Victoria Hill, school counselor/family advocate at Jackson Grammar School, said more than 50 community members volunteered their time to either create a video for the Career Day website or to present live. The result was a true community event that demonstrated the best of what the valley has to offer. Due to the COVID-19 pandemic, many of the presentations were pre-recorded or live-streamed talks with local professionals explaining their educational background and training, a typical day on the job and the highlights of their chosen careers.
“MWV’s diverse career options provided a wide array of learning opportunities to suit each student’s interests, including an Olympic skier, a dog trainer, civil engineer, author, mechanic, mountain guide, farmer, musicians, doctors, firefighters, food service workers and more,” said Hill. Career Day began several years ago as a smaller project involving the Conway elementary schools and has now grown to include nine schools (Josiah Bartlett Elementary School, Jackson Grammar School, John H. Fuller School, Conway Elementary School, Pine Tree Elementary School and Kennett Middle School in SAU 9, along with Freedom Elementary School, Madison Elementary School and the K.A. Brett School in Tamworth for SAU 13) and more than 1,200 children.
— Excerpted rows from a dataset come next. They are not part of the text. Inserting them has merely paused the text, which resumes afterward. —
(** ** [free_room] in terms of the points the flood fill yields *)


Lemma free_room_loop_spec self fuel st points ys :
  flood_fill_from fuel self st = Some ys ->
  free_room_loop fuel self st points
  = Some (free_room_value (Self.length self) points (Z.of_nat (List.length ys))).
Proof.
  revert st points ys. induction fuel as [|fuel IH]; intros st points ys H;
    [discriminate|].
  simpl in *. destruct (flood_step self st) as [[[cp|] st']|].
  - destruct (flood_fill_from fuel self st') as [ys'|] eqn:E; [|discriminate].
    simpl in H. injection H as <-.
    unfold free_room_value. rewrite length_cons.
    destruct (Z.geb_spec (points + 1) (Self.length self)) as [Hge|Hlt].
    + f_equal.
      destruct (Z.ltb_spec 0 (Z.of_nat (S (List.length ys')))); [|lia].
      destruct (Z.leb_spec (Self.length self)
                  (points + Z.of_nat (S (List.length ys')))); [done|lia].
    + rewrite (IH st' (points + 1) ys' E). f_equal. unfold free_room_value.
      destruct (Z.ltb_spec 0 (Z.of_nat (S (List.length ys')))); [|lia].
      replace (points + Z.of_nat (S (List.length ys')))
        with (points + 1 + Z.of_nat (List.length ys')) by lia.
      simpl.
      destruct (Z.ltb_spec 0 (Z.of_nat (List.length ys'))); simpl; [done|].
      destruct (Z.leb_spec (Self.length self)
                  (points + 1 + Z.of_nat (List.length ys'))); [lia|done].
  - by apply IH.
  - injection H as <-. unfold free_room_value. simpl.
    by rewrite Z.add_0_r.
Qed.

Lemma free_room_eq self point :
  free_room self point
  = free_room_value (Self.length self) 0
      (Z.of_nat (List.length (flood_fill self point))).
Proof.
  unfold free_room.
  by rewrite (free_room_loop_spec _ _ _ _ _ (flood_fill_eq self point)).
Qed.

(** With enough fuel, the loop of [free_room] returns what [free_room]
    returns. *)
Lemma free_room_loop_enough self point fuel :
  (flood_fuel (Self.world self) <= fuel)%nat ->
  free_room_loop fuel self (flood_init point) 0 = Some (free_room self point).
Proof.
  intros Hle. rewrite free_room_eq. apply free_room_loop_spec.
  eapply flood_fill_from_mono; [apply flood_fill_eq|done].
Qed.
(** Every run of [processedData] on a well-formed input returns; its
    result is a new array that holds [visibleRows], and the cells of the
    input heap are all still there, followed by the new arrays. *)
Lemma processedData_run props searchTerm st h rows :
  holdsRows h (data props) rows = true →
  ∃ r tl,
    processedData props searchTerm st h = Normal (r, h ++ tl)
    ∧ (h ++ tl) !! r
      = Some (OArray (visibleRows h rows props searchTerm st))
    ∧ (List.length h ≤ r)%nat.
Proof.
  intros [Hd Hrows]%holdsRows_inv. unfold processedData, visibleRows.
  erewrite bind_run; [|by apply spread_run].
  destruct (truthy searchTerm).
  - set (kept := filter _ rows).
    erewrite bind_run; cycle 1.
    { apply (Array_filter_run _ _ rows _
               (rowMatchesb h (fieldsToSearch props) (toLowerCase searchTerm))).
      - by rewrite list_lookup_middle.
      - intros x Hx. rewrite <- app_assoc. apply someM_run.
        intros f _. apply fieldMatches_run. by apply Hrows. }
    fold kept.
    pose proof (sort_stage_run props st h [OArray rows] kept) as Hs.
    cbn [app] in Hs. rewrite <- app_assoc. cbn [app].
    erewrite bind_run; cycle 1.
    { apply Hs. intros x Hx. apply Hrows.
      subst kept. by apply list_elem_of_filter in Hx as [_ Hx]. }
    eexists _, _. split; [reflexivity|]. split.
    + change (h ++ [OArray rows; ?o]) with (h ++ [OArray rows] ++ [o]).
      rewrite app_assoc. by rewrite list_lookup_middle.
    + rewrite length_app. lia.
  - erewrite bind_run; [|reflexivity].
    pose proof (sort_stage_run props st h [] rows) as Hs.
    cbn [app] in Hs. rewrite !app_nil_r in Hs.
    erewrite bind_run; cycle 1.
    { apply Hs. exact Hrows. }
    eexists _, _. split; [reflexivity|]. split.
    + by rewrite list_lookup_middle.
    + done.
Qed.

(** *** What the comparator does with null and absent values *)

Lemma cmpValues_asc_null_l a b :
  isNullish a = true → number_pos (cmpValues asc a b) = false.
Proof. destruct a, b; try discriminate; reflexivity. Qed.

Lemma cmpValues_asc_null_r a b :
  isNullish a = false → isNullish b = true →
  number_pos (cmpValues asc a b) = true.
Proof. destruct a, b; try discriminate; reflexivity. Qed.

Lemma cmpValues_desc_null_l a b :
  isNullish a = true → isNullish b = false →
  number_pos (cmpValues desc a b) = true.
Proof. destruct a, b; try discriminate; reflexivity. Qed.

Lemma cmpValues_desc_null_r a b :
  isNullish b = true → number_pos (cmpValues desc a b) = false.
Proof. destruct a, b; try discriminate; reflexivity. Qed.

Lemma number_pos_neg n : number_pos (number_neg n) = number_negative n.
Proof.
  destruct n as [|z]; simpl; [reflexivity|].
  destruct (Z.ltb_spec 0 (- z)), (Z.ltb_spec z 0); lia || reflexivity.
Qed.

(** Descending negates the ascending result, except that a null against
    a non-null value is decided before the negation. *)
Lemma cmpValues_desc a b :
  isNullish a = isNullish b →
  cmpValues desc a b = number_neg (cmpValues asc a b).
Proof. destruct a, b; try discriminate; reflexivity. Qed.

(** A tie is a tie in both directions. *)
Lemma tied_not_pos h accessor a b d :
  tied h accessor a b → number_pos (cmpRows h d accessor a b) = false.
Proof.
  unfold tied, cmpRows. intros [Hpos Hneg]. destruct d; [done|].
  destruct (isNullish (field h a accessor)) eqn:Ha,
           (isNullish (field h b accessor)) eqn:Hb.
  - by apply cmpValues_desc_null_r.
  - destruct (field h a accessor), (field h b accessor);
      discriminate.
  - by apply cmpValues_desc_null_r.
  - rewrite cmpValues_desc by congruence. by rewrite number_pos_neg.
Qed.

End PipelineFacts.

(* ===================================================================== *)
(** ** The table pipeline: filter, sort, frame *)
(* ===================================================================== *)

Lemma before_NoDup {A} (a b : A) l :
  NoDup l → before a b l → ¬ before b a l.
Proof.
  unfold before. induction 1 as [|x l Hx _ IH]; intros Hab Hba.
  - by apply sublist_nil_r in Hab.
  - apply sublist_cons_r in Hab as [Hab|(? & [= <- <-] & Hb)];
      apply sublist_cons_r in Hba as [Hba|(? & [= <- <-] & Ha)].
    + by apply IH.
    + apply Hx. eapply elem_of_sublist; [|exact Hab]. set_solver.
    + apply Hx. eapply elem_of_sublist; [|exact Hba]. set_solver.
    + apply Hx. by apply singleton_sublist_l.
Qed.

(** *** Consistent comparators *)

Lemma consistentOn_spec {A} (c : A → A → number) (l : list A) :
  consistentOn c l = true ↔
  (∀ x y, x ∈ l → y ∈ l → number_negative (c x y) = number_pos (c y x))
  ∧ (∀ x y z, x ∈ l → y ∈ l → z ∈ l →
       number_pos (c x y) = false → number_pos (c y z) = false →
       number_pos (c x z) = false).
Proof.
  unfold consistentOn. rewrite forallb_forall. split.
  - intros H. split.
    + intros x y Hx%list_elem_of_In Hy%list_elem_of_In.
      specialize (H x Hx). rewrite forallb_forall in H.
      apply H, andb_prop in Hy as [Hy _]. by apply Bool.eqb_prop in Hy.
    + intros x y z Hx%list_elem_of_In Hy%list_elem_of_In Hz%list_elem_of_In
        Hxy Hyz.
      specialize (H x Hx). rewrite forallb_forall in H.
      apply H, andb_prop in Hy as [_ Hy]. rewrite forallb_forall in Hy.
      specialize (Hy z Hz). rewrite Hxy, Hyz in Hy. simpl in Hy.
      by apply negb_true_iff in Hy.
  - intros [Hsym Htrans] x Hx%list_elem_of_In. rewrite forallb_forall.
    intros y Hy%list_elem_of_In. apply andb_true_intro. split.
    + rewrite (Hsym x y Hx Hy). apply Bool.eqb_reflx.
    + rewrite forallb_forall. intros z Hz%list_elem_of_In.
      destruct (number_pos (c x y)) eqn:Hxy; [done|].
      destruct (number_pos (c y z)) eqn:Hyz; [done|].
      simpl. by rewrite (Htrans x y z).
Qed.

(** A comparator consistent on a list is consistent on any part of it. *)
Lemma consistentOn_weaken {A} (c : A → A → number) (l l' : list A) :
  (∀ x, x ∈ l' → x ∈ l) →
  consistentOn c l = true → consistentOn c l' = true.
Proof.
  rewrite !consistentOn_spec. intros Hin [Hsym Htrans]. split.
  - intros x y Hx Hy. apply Hsym; by apply Hin.
  - intros x y z Hx Hy Hz. apply Htrans; by apply Hin.
Qed.

(** The insertion sort of the model is one of the sorts the host may
    supply. *)
Lemma Array_sort_conforming : conformingSort Array_sort.
Proof.
  intros h a l cf c Ha Hc _. by apply Array_sort_run.
Qed.

(** *** V8's sort is one of the sorts the host may supply *)

Lemma number_negative_not_pos (n : number) :
  number_negative n = true → number_pos n = false.
Proof.
  destruct n as [|z]; simpl; [done|].
  destruct (Z.ltb_spec z 0), (Z.ltb_spec 0 z); lia || done.
Qed.

Section InsertRight.
Context {A : Type} (c : A → A → number).

(** [insertRight] walks past the elements [x] does not come before. *)
Lemma insertRight_cons x y s :
  insertRight c x (y :: s)
  = if number_negative (c x y) then x :: y :: s else y :: insertRight c x s.
Proof.
  unfold insertRight. simpl. by destruct (number_negative (c x y)).
Qed.

Lemma elem_of_insertRight x s z : z ∈ insertRight c x s ↔ z = x ∨ z ∈ s.
Proof.
  induction s as [|y s IH].
  - change (insertRight c x []) with [x]. rewrite elem_of_cons. tauto.
  - rewrite insertRight_cons.
    destruct (number_negative (c x y)); rewrite !elem_of_cons; [tauto|].
    rewrite IH. tauto.
Qed.

(** Inserting one element from the left and another from the right can be
    done in either order. *)
Lemma insertBy_insertRight a x s :
  consistentOn c (a :: x :: s) = true →
  insertBy c a (insertRight c x s) = insertRight c x (insertBy c a s).
Proof.
  induction s as [|y s IH]; intros Hc;
    pose proof Hc as [Hsym Htrans]%consistentOn_spec.
  - change (insertRight c x []) with [x]. simpl. rewrite insertRight_cons.
    change (insertRight c x []) with [x].
    rewrite (Hsym x a) by (rewrite !elem_of_cons; tauto).
    by destruct (number_pos (c a x)).
  - assert (Ha : a ∈ a :: x :: y :: s) by left.
    assert (Hx : x ∈ a :: x :: y :: s) by (right; left).
    assert (Hy : y ∈ a :: x :: y :: s) by (do 2 right; left).
    assert (IH' : insertBy c a (insertRight c x s)
                  = insertRight c x (insertBy c a s)).
    { apply IH. eapply consistentOn_weaken; [|exact Hc].
      intros u. rewrite !elem_of_cons. tauto. }
    rewrite insertRight_cons. simpl.
    destruct (number_negative (c x y)) eqn:Hxy.
    + simpl. destruct (number_pos (c a y)) eqn:Hay.
      * rewrite insertRight_cons, Hxy.
        assert (Hpos : number_pos (c a x) = true).
        { destruct (number_pos (c a x)) eqn:Hpos; [done|].
          apply number_negative_not_pos in Hxy.
          by rewrite (Htrans a x y Ha Hx Hy Hpos Hxy) in Hay. }
        by rewrite Hpos.
      * rewrite insertRight_cons, (Hsym x a Hx Ha).
        destruct (number_pos (c a x)); [done|].
        by rewrite insertRight_cons, Hxy.
    + simpl. destruct (number_pos (c a y)) eqn:Hay.
      * rewrite insertRight_cons, Hxy. by rewrite IH'.
      * rewrite insertRight_cons.
        assert (Hyx : number_pos (c y x) = false)
          by by rewrite <- (Hsym x y Hx Hy).
        rewrite (Hsym x a Hx Ha), (Htrans a y x Ha Hy Hx Hay Hyx).
        by rewrite insertRight_cons, Hxy.
Qed.

(** Sorting a list with one more element at its end inserts that element
    from the right into the sorted list. *)
Lemma sortBy_snoc p x :
  consistentOn c (p ++ [x]) = true →
  sortBy c (p ++ [x]) = insertRight c x (sortBy c p).
Proof.
  induction p as [|a p IH]; intros Hc; [reflexivity|].
  simpl. rewrite IH; cycle 1.
  { eapply consistentOn_weaken; [|exact Hc]. intros u Hu. by right. }
  apply insertBy_insertRight.
  eapply consistentOn_weaken; [|exact Hc].
  intros u. simpl. rewrite !elem_of_cons, elem_of_sortBy, elem_of_app.
  rewrite list_elem_of_singleton. tauto.
Qed.

(** The insertion sort sorts wherever the comparator is consistent. *)
Lemma sortBy_consistent_sorted l :
  consistentOn c l = true →
  StronglySorted (λ a b, number_pos (c a b) = false) (sortBy c l).
Proof.
  induction l as [|x l IH]; intros Hc; simpl; [constructor|].
  pose proof Hc as [Hsym Htrans]%consistentOn_spec.
  assert (IH' : StronglySorted (λ a b, number_pos (c a b) = false)
                  (sortBy c l)).
  { apply IH. eapply consistentOn_weaken; [|exact Hc]. intros u Hu.
    by right. }
  assert (Hin : ∀ y, y ∈ sortBy c l → y ∈ x :: l).
  { intros y Hy%elem_of_sortBy. by right. }
  clear IH. induction IH' as [|y s Hs IH Hy]; simpl.
  - by repeat constructor.
  - assert (Hyl : y ∈ x :: l) by (apply Hin; left).
    assert (Hxl : x ∈ x :: l) by left.
    destruct (number_pos (c x y)) eqn:Hxy.
    + constructor.
      * apply IH. intros z Hz. apply Hin. by right.
      * apply Forall_forall.
        intros z [->|Hz]%elem_of_insertBy.
        -- apply number_negative_not_pos.
           by rewrite (Hsym y x Hyl Hxl).
        -- rewrite Forall_forall in Hy. by apply Hy.
    + constructor; [by constructor|]. constructor; [done|].
      apply Forall_forall. intros z Hz. rewrite Forall_forall in Hy.
      apply (Htrans x y z); [done|done|apply Hin; by right|done|by apply Hy].
Qed.

(** A sorted list is its own sort. *)
Lemma sortBy_sorted_id l :
  StronglySorted (λ a b, number_pos (c a b) = false) l → sortBy c l = l.
Proof.
  induction 1 as [|x l Hl IH Hx]; [reflexivity|].
  simpl. rewrite IH. destruct Hx as [|y l Hy _]; [reflexivity|].
  simpl. by rewrite Hy.
Qed.

(** The sort of a list that strictly descends is the list reversed. *)
Lemma sortBy_descending l :
  StronglySorted (λ a b, number_pos (c a b) = true) l →
  sortBy c l = reverse l.
Proof.
  induction 1 as [|x l Hl IH Hx]; [reflexivity|].
  simpl. rewrite IH, reverse_cons.
  assert (Hx' : Forall (λ b, number_pos (c x b) = true) (reverse l)).
  { apply Forall_forall. intros b Hb. rewrite elem_of_reverse in Hb.
    rewrite Forall_forall in Hx. by apply Hx. }
  clear -Hx'. induction Hx' as [|y s Hy _ IH']; [reflexivity|].
  simpl. by rewrite Hy, IH'.
Qed.

(** In a sorted list the elements the pivot goes after come first: the
    place a bisection finds is [insertPoint]. *)
Lemma insertPoint_length x s : (insertPoint c x s ≤ List.length s)%nat.
Proof.
  induction s as [|y s IH]; simpl; [lia|].
  destruct (number_negative (c x y)); simpl; lia.
Qed.
(** * axios-node-streams: the JSON-to-CSV transform of [src/index.mjs]

    A shallow embedding of [flattenObject] and of the [json2csv] Transform
    stage ([transform], [flush]) together with the few ECMAScript operations
    they rest on: property assignment and lookup on ordinary objects,
    [ToBoolean], [ToString] and [Array.prototype.join].

    Conventions.
    - A JavaScript string is a [string]; one character stands for one code
      unit, so the texts of the model are those of code units below 256.
    - A chunk reaching the stage is a [Buffer], a list of bytes, as the
      response body piped in at line 89 delivers them; [chunk.toString()]
      decodes each chunk on its own.
    - A number is the integer it denotes ([Z]): the documents considered
      carry integer literals only, of a magnitude a double holds exactly and
      prints in plain digits (below [10^21]).
    - An object is the list of its own enumerable properties in enumeration
      order (array indices first, ascending, then the other keys in creation
      order); its keys are pairwise distinct.
    - What the platform computes and the repository does not define
      ([JSON.parse], the decoding of a [Buffer], the string-to-number
      conversion behind [>], the member names of [Array.prototype]) is a
      parameter of the development, the class [Platform]. *)

From Stdlib Require Import List String Ascii ZArith NArith Bool Lia.
From Stdlib Require Import DecimalString.
From Stdlib.Strings Require Import Byte.
Import ListNotations.
Lemma insert_name_same (n : string) (l : list string) :
  insert_name n (n :: l) = n :: l.
Proof. simpl. now rewrite compare_refl. Qed.

Lemma sorted_NoDup (l : list string) : StronglySorted lt_name l -> NoDup l.
Proof.
  induction 1 as [|m l Hs IH Hall]; constructor; [|exact IH].
  intros Hin. rewrite Forall_forall in Hall. exact (lt_name_irrefl m (Hall m Hin)).
Qed.

Lemma sorted_filter (f : string -> bool) (l : list string) :
  StronglySorted lt_name l -> StronglySorted lt_name (filter f l).
Proof.
  induction 1 as [|m l Hs IH Hall]; simpl; [constructor|].
  destruct (f m); [|exact IH]. constructor; [exact IH|].
  apply Forall_forall. intros x Hx. apply filter_In in Hx.
  rewrite Forall_forall in Hall. now apply Hall.
Qed.

Lemma to_lower_idem (c : ascii) : Chars.to_lower (Chars.to_lower c) = Chars.to_lower c.
Proof. destruct c as [[] [] [] [] [] [] [] []]; reflexivity. Qed.

Lemma toLowerCase_idem (s : string) :
  Str.toLowerCase (Str.toLowerCase s) = Str.toLowerCase s.
Proof.
  unfold Str.toLowerCase. induction s as [|c s IH]; simpl; [reflexivity|].
  now rewrite to_lower_idem, IH.
Qed.


Lemma filter_all (A : Type) (f : A -> bool) (l : list A) :
  (forall x, In x l -> f x = true) -> filter f l = l.
Proof.
  induction l as [|a l IH]; intros H; simpl; [reflexivity|].
  rewrite (H a (or_introl eq_refl)). f_equal. apply IH. intros x Hx. apply H. now right.
Qed.

Lemma filter_none (A : Type) (f : A -> bool) (l : list A) :
  (forall x, In x l -> f x = false) -> filter f l = [].
Proof.
  induction l as [|a l IH]; intros H; simpl; [reflexivity|].
  rewrite (H a (or_introl eq_refl)). apply IH. intros x Hx. apply H. now right.
Qed.

Lemma flat_map_agree (A B : Type) (f1 f2 : A -> list B) (l : list A) :
  (forall a, In a l -> f1 a = f2 a) -> flat_map f1 l = flat_map f2 l.
Proof.
  induction l as [|a l IH]; intros H; simpl; [reflexivity|].
  rewrite (H a (or_introl eq_refl)). f_equal. apply IH. intros x Hx. apply H. now right.
Qed.

Lemma name_eqb_lower (m n : string) :
  Str.toLowerCase m = m -> Str.toLowerCase n = n -> name_eqb m n = String.eqb m n.
Proof. unfold name_eqb. now intros -> ->. Qed.

Section Blocks.

Variable g : string -> list (string * string).

Lemma well_grouped_filter (f : string -> bool) (names : list string) :
  well_grouped g names -> well_grouped g (filter f names).
Proof.
  intros [Hs Hb]. split; [now apply sorted_filter|].
  apply Forall_forall. intros n Hn. apply filter_In in Hn.
  rewrite Forall_forall in Hb. now apply Hb.
Qed.

Lemma fold_insert_block (a : string) (l t : list string) :
  l <> [] -> (forall x, In x l -> x = a) -> Forall (lt_name a) t ->
  fold_right insert_name t l = a :: t.
Proof.
  intros Hne Hall Ht. induction l as [|x l IH]; [contradiction|].
  simpl. rewrite (Hall x (or_introl eq_refl)).
  destruct l as [|y l].
  - simpl. now apply insert_name_head.
  - rewrite IH; [apply insert_name_same | discriminate |].
    intros z Hz. apply Hall. now right.
Qed.

Lemma names_of_blocks (names : list string) :
  well_grouped g names -> sorted_names (flat_map g names) = names.
Proof.
  intros [Hs Hb]. unfold sorted_names.
  induction Hs as [|a t Hs IH Hall]; [reflexivity|].
  apply Forall_cons_iff in Hb. destruct Hb as [[Hlow [Hne [Hfst _]]] Hb].
  simpl. rewrite map_app, fold_right_app, (IH Hb).
  apply fold_insert_block.
  - destruct (g a); [contradiction | discriminate].
  - intros x Hx. apply in_map_iff in Hx. destruct Hx as [e [<- He]].
    now rewrite (Hfst e He).
  - exact Hall.
Qed.

Lemma filter_blocks_other (n : string) (names : list string) :
  Str.toLowerCase n = n -> Forall (block_ok g) names -> ~ In n names ->
  filter (fun e => name_eqb (fst e) n) (flat_map g names) = [].
Proof.
  intros Hn Hb Hnotin. apply filter_none. intros e He.
  apply in_flat_map in He. destruct He as [m [Hm He]].
  rewrite Forall_forall in Hb. destruct (Hb m Hm) as [Hlow [_ [Hfst _]]].
  rewrite (Hfst e He), (name_eqb_lower _ _ Hlow Hn).
  apply String.eqb_neq. intros ->. contradiction.
Qed.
According to Hill, the event offers students “the opportunity to take a career interest inventory that matches their strengths to possible career paths and to learn about job opportunities they might not have considered before. It also offers a glimpse into the work involved in running a business or turning a talent into a career.”
The in-person presentations, held outside this year, gave students a chance to put their job skills to the test by creating with flowers, food and art supplies. “The success of the day was thanks to the myriad professionals of Mount Washington Valley who volunteered their time and skills to help students get excited to enter the workforce,” said Hill. “The future looks bright for these kids.”